**Work request**
Would you please copy each line below that includes the string "intros"?

**Dataset entries**

Lemma commit_run t bl : ready t bl -> bl <> [] ->
  let a := absc (bc t) in
  let W := commit_writes (start (lg t)) bl (lg t) (view a) in
  exists s', commit t = Ret tt (LS (set_lh_n 0 (lg t)) s') /\ binv s' /\
    (forall b, holder (absc s') b = None) /\ (forall b, pins (absc s') b = 0) /\
    nfree (absc s') = nfree a + Z.of_nat (length bl) /\
    writes (absc s') = writes a ++ W /\ disk (absc s') = apply_writes (disk a) W.
Proof.
  intros Hr Hne a W. pose proof (ready_log_unpinned t bl Hr) as Hlu.
  destruct Hr as [Hinv Hdev [Hst Hhome Hnd Hlen] Hn Hl Hq Hp Hfree Hemp].
  set (st := start (lg t)) in *. fold a in Hq, Hp, Hfree, Hlu.
  assert (u32 st = st) as Est by (apply wrap_small; unfold LOGBLOCKS, MAXOPBLOCKS in *; lia).
  assert (Z.to_nat (lh_n (lg t)) = length bl) as Hn' by lia.
  unfold commit. rewrite (bind_step (gets lg) _ t (lg t) t) by done.
  rewrite (proj2 (Z.ltb_lt 0 (lh_n (lg t)))) by (destruct bl; simpl in *; [done|lia]). cbn [when].
  (* write_log *)
  destruct (write_log_loop bl 0 t) as (s1 & E1 & I1 & A1); fold a st; try done; try lia.
  { intros b Hb. by rewrite Hp, decide_True. }
  unfold write_log at 1. rewrite bind_assoc, (bind_step (gets lg) _ t (lg t) t), Hn' by done.
  rewrite (bind_step _ _ _ _ _ E1). clear E1. fold a st in A1.
  (* write_head *)
  pose proof (write_head_ok (LS (lg t) s1)) as Hw. cbv zeta in Hw. cbn [lg bc] in Hw. fold st in Hw.
  rewrite Est, A1 in Hw. cbn [after_writes view holder pins nfree] in Hw.
  destruct Hw as (s2 & E2 & I2 & A2); auto. { apply Hlu. unfold LOGBLOCKS, MAXOPBLOCKS. lia. }
  rewrite (bind_step _ _ _ _ _ E2). clear E2.
  assert (apply_writes (view a) (log_writes st 0 bl (view a)) st = view a st) as Ev.
  { apply apply_writes_other. intros w Hw%log_writes_range. lia. }
  rewrite Ev in A2. change (header (lg t) (view a st)) with (commit_header st (lg t) (view a)) in A2.
  (* install_trans *)
  unfold install_trans at 1. rewrite bind_assoc, (bind_step (gets lg) _ _ (lg t) (LS (lg t) s2)), Hn' by done.
  destruct (install_loop false bl 0 (LS (lg t) s2)) as (s3 & E3 & I3 & A3); cbn [lg bc]; fold st;
    rewrite ?A2; try done; try lia.
  { intros b Hb. cbn. by rewrite Hp, decide_True. }
  rewrite (bind_step _ _ _ _ _ E3). clear E3. unfold on_log at 1. unfold bind at 1, modify at 1.
  cbn [lg bc] in A3 |- *. fold st in A3. rewrite A2 in A3.
  change (view (put_disk st (commit_header st (lg t) (view a)) (after_writes a (log_writes st 0 bl (view a)))))
    with (logged_view st bl (lg t) (view a)) in A3.
  fold (home_part st bl (lg t) (view a)) in A3.
  (* the final write_head *)
  pose proof (write_head_ok (LS (set_lh_n 0 (lg t)) s3)) as Hw. cbv zeta in Hw. cbn [lg bc] in Hw.
  change (start (set_lh_n 0 (lg t))) with st in Hw. rewrite Est, A3 in Hw.
  cbn [after_install put_disk after_writes view holder pins nfree] in Hw.
  destruct Hw as (s4 & E4 & I4 & A4); auto; try lia.
  { rewrite unpin_all_spec, Hp. by destruct (decide (st ∈ bl)). }
  exists s4. split; [exact E4|]. split; [done|]. rewrite A4.
  cbn [after_install put_disk after_writes view disk writes holder pins nfree].
  split; [done|]. split; [|split; [done|]].
  { intros b. rewrite unpin_all_spec, Hp. by destruct (decide (b ∈ bl)). }
  assert (apply_writes (logged_view st bl (lg t) (view a)) (home_part st bl (lg t) (view a)) st =
    commit_header st (lg t) (view a)) as Ec.
  { rewrite apply_writes_other; [apply fupd_eq|]. intros w Hw%home_writes_in E. rewrite E in Hw.
    rewrite Forall_forall in Hhome. apply Hhome in Hw as [_ Hw]. unfold LOGBLOCKS, MAXOPBLOCKS in *. lia. }
  fold (log_part st bl (view a)). fold (logged_view st bl (lg t) (view a)). rewrite Ec.
  unfold W, commit_writes. rewrite !apply_writes_app. cbn [apply_writes fold_left fst snd].
  change (fold_left _ ?W ?x) with (apply_writes x W).
  rewrite apply_writes_app, <- !app_assoc. done.
Qed.
End commit_run.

**Exercise result**
  intros Hr Hne a W. pose proof (ready_log_unpinned t bl Hr) as Hlu.
  { intros b Hb. by rewrite Hp, decide_True. }
  { apply apply_writes_other. intros w Hw%log_writes_range. lia. }
  { intros b Hb. cbn. by rewrite Hp, decide_True. }
  { intros b. rewrite unpin_all_spec, Hp. by destruct (decide (b ∈ bl)). }
  { rewrite apply_writes_other; [apply fupd_eq|]. intros w Hw%home_writes_in E. rewrite E in Hw.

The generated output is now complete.